[Opening Data section]

Lemma getwidth_dispose_frame index st :
  let st' := ttf_getwidth_cache_dispose index st in
  _ttfSurfaceCache st' = _ttfSurfaceCache st /\
  _ttfSurfaceCacheCount st' = _ttfSurfaceCacheCount st /\
  _ttfSurfaceCacheHitCount st' = _ttfSurfaceCacheHitCount st /\
  _ttfSurfaceCacheMissCount st' = _ttfSurfaceCacheMissCount st /\
  _ttfGetWidthCacheCount st' = _ttfGetWidthCacheCount st /\
  _ttfGetWidthCacheHitCount st' = _ttfGetWidthCacheHitCount st /\
  _ttfGetWidthCacheMissCount st' = _ttfGetWidthCacheMissCount st /\
  gCurrentDrawCount st' = gCurrentDrawCount st /\
  LocalisationService_UseTrueTypeFont st' = LocalisationService_UseTrueTypeFont st /\
  gConfigFonts_enable_hinting st' = gConfigFonts_enable_hinting st /\
  gCurrentTTFFontSet st' = gCurrentTTFFontSet st /\
  fontHinting st' = fontHinting st.
Proof.
  unfold ttf_getwidth_cache_dispose.
  destruct (_ttfGetWidthCache st !! index) as [e|]; [|repeat split].
  destruct (negb _); repeat split.
Qed.

Lemma surface_miss_cache E font text st t e0 :
  surface_probe font text st = ProbeMiss t ->
  _ttfSurfaceCache st !! t = Some e0 ->
  let r := ttf_surface_cache_get_or_add E font text st in
  _ttfSurfaceCache (snd r) =
    <[t := surface_slot_after_miss e0 (fst r) font text (gCurrentDrawCount st)]>
      (_ttfSurfaceCache st).
Proof.
  intros Hp He. unfold ttf_surface_cache_get_or_add. rewrite Hp.
  pose proof (ttf_render_frame E font text (ttf_surface_cache_dispose t st)) as Hr.
  destruct (ttf_render E font text (ttf_surface_cache_dispose t st)) as [s st2].
  simpl in Hr. destruct Hr as (Hc & _).
  unfold surface_slot_after_miss.
  destruct (Z.eqb_spec s nullptr) as [->|Hs]; simpl.
  - rewrite Hc, surface_dispose_cache, He.
    destruct (surface_is_empty e0); [|reflexivity].
    symmetry. now apply list_insert_id.
  - destruct (Z.eqb_spec s nullptr); [contradiction|].
    rewrite Hc, surface_dispose_cache, He.
    destruct (surface_is_empty e0); [reflexivity|].
    now rewrite list_insert_insert_eq.
Qed.

Lemma getwidth_miss_cache E font text st t :
  getwidth_probe font text st = ProbeMiss t ->
  let r := ttf_getwidth_cache_get_or_add E font text st in
  _ttfGetWidthCache (snd r) =
    <[t := {| gw_width := fst r; gw_font := font; gw_text := _strdup text;
              gw_lastUseTick := gCurrentDrawCount st |}]> (_ttfGetWidthCache st).
Proof.
  intros Hp. unfold ttf_getwidth_cache_get_or_add. rewrite Hp. simpl.
  rewrite getwidth_dispose_cache.
  destruct (_ttfGetWidthCache st !! t) as [e|]; [|reflexivity].
  destruct (getwidth_is_empty e); [reflexivity|].
  now rewrite list_insert_insert_eq.
Qed.

(** *** The full and fresh table *)

Lemma surface_skippedb_spec font text tick e :
  surface_skippedb font text tick e = true <->
  skipped surface_is_empty sc_font sc_text sc_lastUseTick font text tick e.
Proof.
  unfold surface_skippedb, skipped. rewrite !andb_true_iff, !negb_true_iff. tauto.
Qed.

Lemma forallb_lookup {A} (f : A -> bool) (l : list A) i x :
  forallb f l = true -> l !! i = Some x -> f x = true.
Proof.
  intros Hall Hx. rewrite forallb_forall in Hall. apply Hall.
  apply list_elem_of_In, list_elem_of_lookup. eauto.
Qed.

(** C6, as the code has it.  When all the slots of a table are occupied,
    fresh and hold other keys, the loop runs its N iterations, each of which
    moves the index on by one with wrap-around, and so leaves it where it
    started: the slot that is disposed of and written is the home slot, the
    first one probed, and every other slot keeps its entry. *)
Theorem C6_full_table_replaces_home (E : FontEngine) (font : ptr) (text : list utf8)
    (st : TTFState) :
  tables_sized st ->
  ((forall i, (i < 256)%nat ->
      exists e, _ttfSurfaceCache st !! i = Some e /\
                skipped surface_is_empty sc_font sc_text sc_lastUseTick
                  font text (gCurrentDrawCount st) e) ->
   surface_probe font text st = ProbeMiss (surface_home font text) /\
   ((surface_home font text + 256) mod 256)%nat = surface_home font text /\
   exists e0,
     _ttfSurfaceCache st !! surface_home font text = Some e0 /\
     let r := ttf_surface_cache_get_or_add E font text st in
     _ttfSurfaceCache (snd r) =
       <[surface_home font text :=
           surface_slot_after_miss e0 (fst r) font text (gCurrentDrawCount st)]>
         (_ttfSurfaceCache st)) /\
  ((forall i, (i < 1024)%nat ->
      exists e, _ttfGetWidthCache st !! i = Some e /\
                skipped getwidth_is_empty gw_font gw_text gw_lastUseTick
                  font text (gCurrentDrawCount st) e) ->
   getwidth_probe font text st = ProbeMiss (getwidth_home font text) /\
   ((getwidth_home font text + 1024) mod 1024)%nat = getwidth_home font text /\
   let r := ttf_getwidth_cache_get_or_add E font text st in
   _ttfGetWidthCache (snd r) =
     <[getwidth_home font text :=
         {| gw_width := fst r; gw_font := font; gw_text := _strdup text;
            gw_lastUseTick := gCurrentDrawCount st |}]> (_ttfGetWidthCache st)).
Proof.
  intros [Hs Hw]. split; intros Hall.
  - assert (Hp : surface_probe font text st = ProbeMiss (surface_home font text)).
    { apply probe_all_skipped; auto using surface_home_lt.
      unfold TTF_SURFACE_CACHE_SIZE; lia. }
    split; [assumption|]. split.
    { apply (full_round 256). apply surface_home_lt. }
    destruct (Hall (surface_home font text) (surface_home_lt font text)) as (e0 & He0 & _).
    exists e0. split; [assumption|]. now apply surface_miss_cache.
  - assert (Hp : getwidth_probe font text st = ProbeMiss (getwidth_home font text)).
    { apply probe_all_skipped; auto using getwidth_home_lt.
      unfold TTF_GETWIDTH_CACHE_SIZE; lia. }
    split; [assumption|]. split.
    { apply (full_round 1024). apply getwidth_home_lt. }
    now apply getwidth_miss_cache.
Qed.

(** The surface table filled within one frame, and the lookup of the text
    Z in it. *)
Lemma full_fresh_sized : tables_sized full_fresh_state.
Proof. split; vm_compute; reflexivity. Qed.

Lemma full_fresh_skippedb :
  forallb (surface_skippedb 4096 [90] (gCurrentDrawCount full_fresh_state))
    (_ttfSurfaceCache full_fresh_state) = true.
Proof. vm_compute; reflexivity. Qed.

Lemma full_fresh_all_skipped :
  forall i, (i < 256)%nat ->
    exists e, _ttfSurfaceCache full_fresh_state !! i = Some e /\
              skipped surface_is_empty sc_font sc_text sc_lastUseTick
                4096 [90] (gCurrentDrawCount full_fresh_state) e.
Proof.
  intros i Hi.
  destruct (lookup_lt_is_Some_2 (_ttfSurfaceCache full_fresh_state) i) as [e He].
  { rewrite (proj1 full_fresh_sized). exact Hi. }
  exists e. split; [assumption|]. apply surface_skippedb_spec.
  exact (forallb_lookup _ _ i e full_fresh_skippedb He).
Qed.

Lemma C6_full_table_replaces_home_witness :
  surface_probe 4096 [90] full_fresh_state = ProbeMiss (surface_home 4096 [90]).
Proof.
  exact (proj1 (proj1 (C6_full_table_replaces_home sample_engine 4096 [90]
                         full_fresh_state full_fresh_sized)
                  full_fresh_all_skipped)).
Defined.
(** * The mentoring platform's web client: sign-up, conversation list and
    conversation taking pages.

    The pages are Preact function components.  Each one owns a few state
    cells ([useState], [useReducer]), talks to the REST backend through the
    wrapped [fetch] of [@/utilities/http] and navigates with [route].  The
    development below embeds the three pages of [source/pages] whose text is
    available ([signup.tsx], [conversations/list.tsx],
    [conversations/take.tsx]) as programs of a small state-and-exception
    monad over a world that records the component state, the network calls
    issued, the navigations, the timers and the storage writes. *)

From stdpp Require Import gmap strings list sorting.
From Stdlib Require Import ZArith Lia Ascii DecimalString.

Open Scope Z_scope.
Open Scope nat_scope.

(** ** JavaScript strings

    A JavaScript string is a sequence of UTF-16 code units; [length],
    [includes] and regular expressions without the [u] flag all work on
    code units. *)

Abbreviation code_unit := N (only parsing).
Abbreviation jsstring := (list N) (only parsing).

(** A string literal of the source (ASCII) as a JavaScript string. *)
Definition js (s : string) : jsstring :=
  (λ a, Ascii.N_of_ascii a) <$> String.list_ascii_of_string s.

Arguments js : simpl never.

(** [a === b] on strings *)
Fixpoint eqb_js (a b : jsstring) : bool :=
  match a, b with
  | [], [] => true
  | x :: a', y :: b' => (x =? y)%N && eqb_js a' b'
  | _, _ => false
  end.

(** [haystack.startsWith(needle)] *)
Fixpoint startsWith (needle haystack : jsstring) : bool :=
  match needle, haystack with
  | [], _ => true
  | _ :: _, [] => false
  | a :: needle', b :: haystack' => (a =? b)%N && startsWith needle' haystack'
  end.

(** [haystack.includes(needle)] *)
Fixpoint includes (needle haystack : jsstring) : bool :=
  startsWith needle haystack ||
  match haystack with
  | [] => false
  | _ :: haystack' => includes needle haystack'
  end.

(** ** Regular expressions

    The fragment of ECMAScript regular expressions that [signup.tsx] uses:
    the assertions [^] and [$] (no [m] flag, so they only hold at the two
    ends of the input), a character class under a greedy quantifier, the
    negative lookahead and concatenation. *)
Module RegExp.

(** LineTerminator: LF, CR, LS, PS.  The class [.] is its complement. *)
Definition is_line_terminator (c : code_unit) : bool :=
  ((c =? 0x0A) || (c =? 0x0D) || (c =? 0x2028) || (c =? 0x2029))%N.

(** WhiteSpace: TAB, VT, FF, ZWNBSP and the space separators (Zs). *)
Definition is_white_space (c : code_unit) : bool :=
  ((c =? 0x09) || (c =? 0x0B) || (c =? 0x0C) || (c =? 0xFEFF)
   || (c =? 0x20) || (c =? 0xA0) || (c =? 0x1680)
   || ((0x2000 <=? c) && (c <=? 0x200A))
   || (c =? 0x202F) || (c =? 0x205F) || (c =? 0x3000))%N.

(** [\s], [\S] and [.] *)
Definition space (c : code_unit) : bool :=
  is_white_space c || is_line_terminator c.
Definition non_space (c : code_unit) : bool := negb (space c).
Definition dot (c : code_unit) : bool := negb (is_line_terminator c).
Definition char (x : code_unit) (c : code_unit) : bool := (c =? x)%N.

Inductive regex : Type :=
| AssertStart                                   (* ^ *)
| AssertEnd                                     (* $ *)
| Repeat (cls : code_unit → bool) (lo : nat) (hi : option nat)
                                                (* cls{lo,hi}, cls* , cls+ *)
| NegLookahead (r : regex)                      (* (?!r) *)
| Concat (r1 r2 : regex).

(** A matcher state: the index reached in the input and what is left
    of the input from there. *)
Abbreviation cursor := (nat * list N)%type (only parsing).

Definition may_take (hi : option nat) : bool :=
  match hi with None => true | Some h => negb (h =? 0) end.

(** The cursors a greedy quantified class can stop at, longest first. *)
Fixpoint repeat_ends (cls : code_unit → bool) (lo : nat) (hi : option nat)
    (i : nat) (s : jsstring) : list cursor :=
  match s with
  | c :: s' =>
      if cls c && may_take hi
      then repeat_ends cls (pred lo) (pred <$> hi) (S i) s'
      else []
  | [] => []
  end ++ (if lo =? 0 then [(i, s)] else []).

(** All the cursors at which a match of [r] started at [st] can end,
    in the order the backtracking matcher tries them. *)
Fixpoint run (r : regex) (st : cursor) : list cursor :=
  match r with
  | AssertStart => if st.1 =? 0 then [st] else []
  | AssertEnd => match st.2 with [] => [st] | _ :: _ => [] end
  | Repeat cls lo hi => repeat_ends cls lo hi st.1 st.2
  | NegLookahead r' => match run r' st with [] => [st] | _ :: _ => [] end
  | Concat r1 r2 => st' ← run r1 st; run r2 st'
  end.

Definition matches_at (r : regex) (s : jsstring) (k : nat) : bool :=
  match run r (k, drop k s) with [] => false | _ :: _ => true end.

(** [r] has a match that starts at [st]. *)
Definition accepts (r : regex) (st : cursor) : Prop := run r st ≠ [].

(** [r.test(s)]: is there a match starting at some index of [s]? *)
Definition test (r : regex) (s : jsstring) : bool :=
  existsb (matches_at r s) (seq 0 (S (length s))).

End RegExp.

(** ** The API's record shapes ([@/api]) *)
Module Api.

(** Modelled from the spec: the declarations of [User] and [Tokens] in
    [@/api] are missing; the spec has them "consumed as opaque JSON", so
    both are JSON values. *)
#[warnings="-register-all"]
Inductive json : Type :=
| JNull
| JBool (b : bool)
| JNumber (n : Z)
| JString (s : jsstring)
| JArray (items : list json)
| JObject (members : list (jsstring * json)).

Definition User := json.
Definition Tokens := json.

Module Attribute.
(** Modelled from the spec: the declaration of [Attribute] in [@/api] is
    missing; an option is "optionally carrying a free-text attribute
    value", and the take page reads and writes the attribute's [value]. *)
Record t := { value : jsstring }.
End Attribute.

Module Option.
(** Modelled from the spec: the declaration of the option types in [@/api]
    is missing; the take page renders the types ['select'] and
    ['input']. *)
Inductive kind := select | input.
(** Modelled from the spec: the declaration of [Option] in [@/api] is
    missing; "a choice within a question, optionally carrying a free-text
    attribute value", with the fields the take page reads: a [position],
    a [type], a [text] and the optional [attribute]. *)
Record t := {
  position : Z;
  type : kind;
  text : jsstring;
  attribute : option Attribute.t;
}.
End Option.

Module Question.
(** Modelled from the spec: the declaration of [Question] in [@/api] is
    missing; "a single prompt with one or more selectable or free-text
    options, flagged as first/last in sequence", with the fields the take
    page reads. *)
Record t := {
  id : jsstring;
  text : jsstring;
  first : bool;
  last : bool;
  options : list Option.t;
}.
End Question.

Module Conversation.
(** Modelled from the spec: the declaration of [Conversation] in [@/api]
    is missing; "a named, server-defined sequence of questions", with the
    fields the list and take pages read. *)
Record t := {
  id : jsstring;
  name : jsstring;
  description : jsstring;
  tags : list jsstring;
  once : bool;
}.
End Conversation.

End Api.

(** ** The sign-up form ([interface SignUpForm], [interface SignUpFormAction])

    The form state is a [Partial<SignUpForm>]: a JavaScript object with at
    most the four keys of [SignUpForm], each holding a string.  A key that
    is absent and a key that holds [undefined] read the same, so the object
    is a finite map from the keys to strings. *)
Module SignUpForm.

[Closing Data section]

Your assignment
Scan the records above for the lines holding "(** [haystack.startsWith(needle)] *)" and "The fragment of". Transcribe those two and every line between them word for word, and no others.

Your solution
(** [haystack.startsWith(needle)] *)
Fixpoint startsWith (needle haystack : jsstring) : bool :=
  match needle, haystack with
  | [], _ => true
  | _ :: _, [] => false
  | a :: needle', b :: haystack' => (a =? b)%N && startsWith needle' haystack'
  end.

(** [haystack.includes(needle)] *)
Fixpoint includes (needle haystack : jsstring) : bool :=
  startsWith needle haystack ||
  match haystack with
  | [] => false
  | _ :: haystack' => includes needle haystack'
  end.

(** ** Regular expressions

    The fragment of ECMAScript regular expressions that [signup.tsx] uses:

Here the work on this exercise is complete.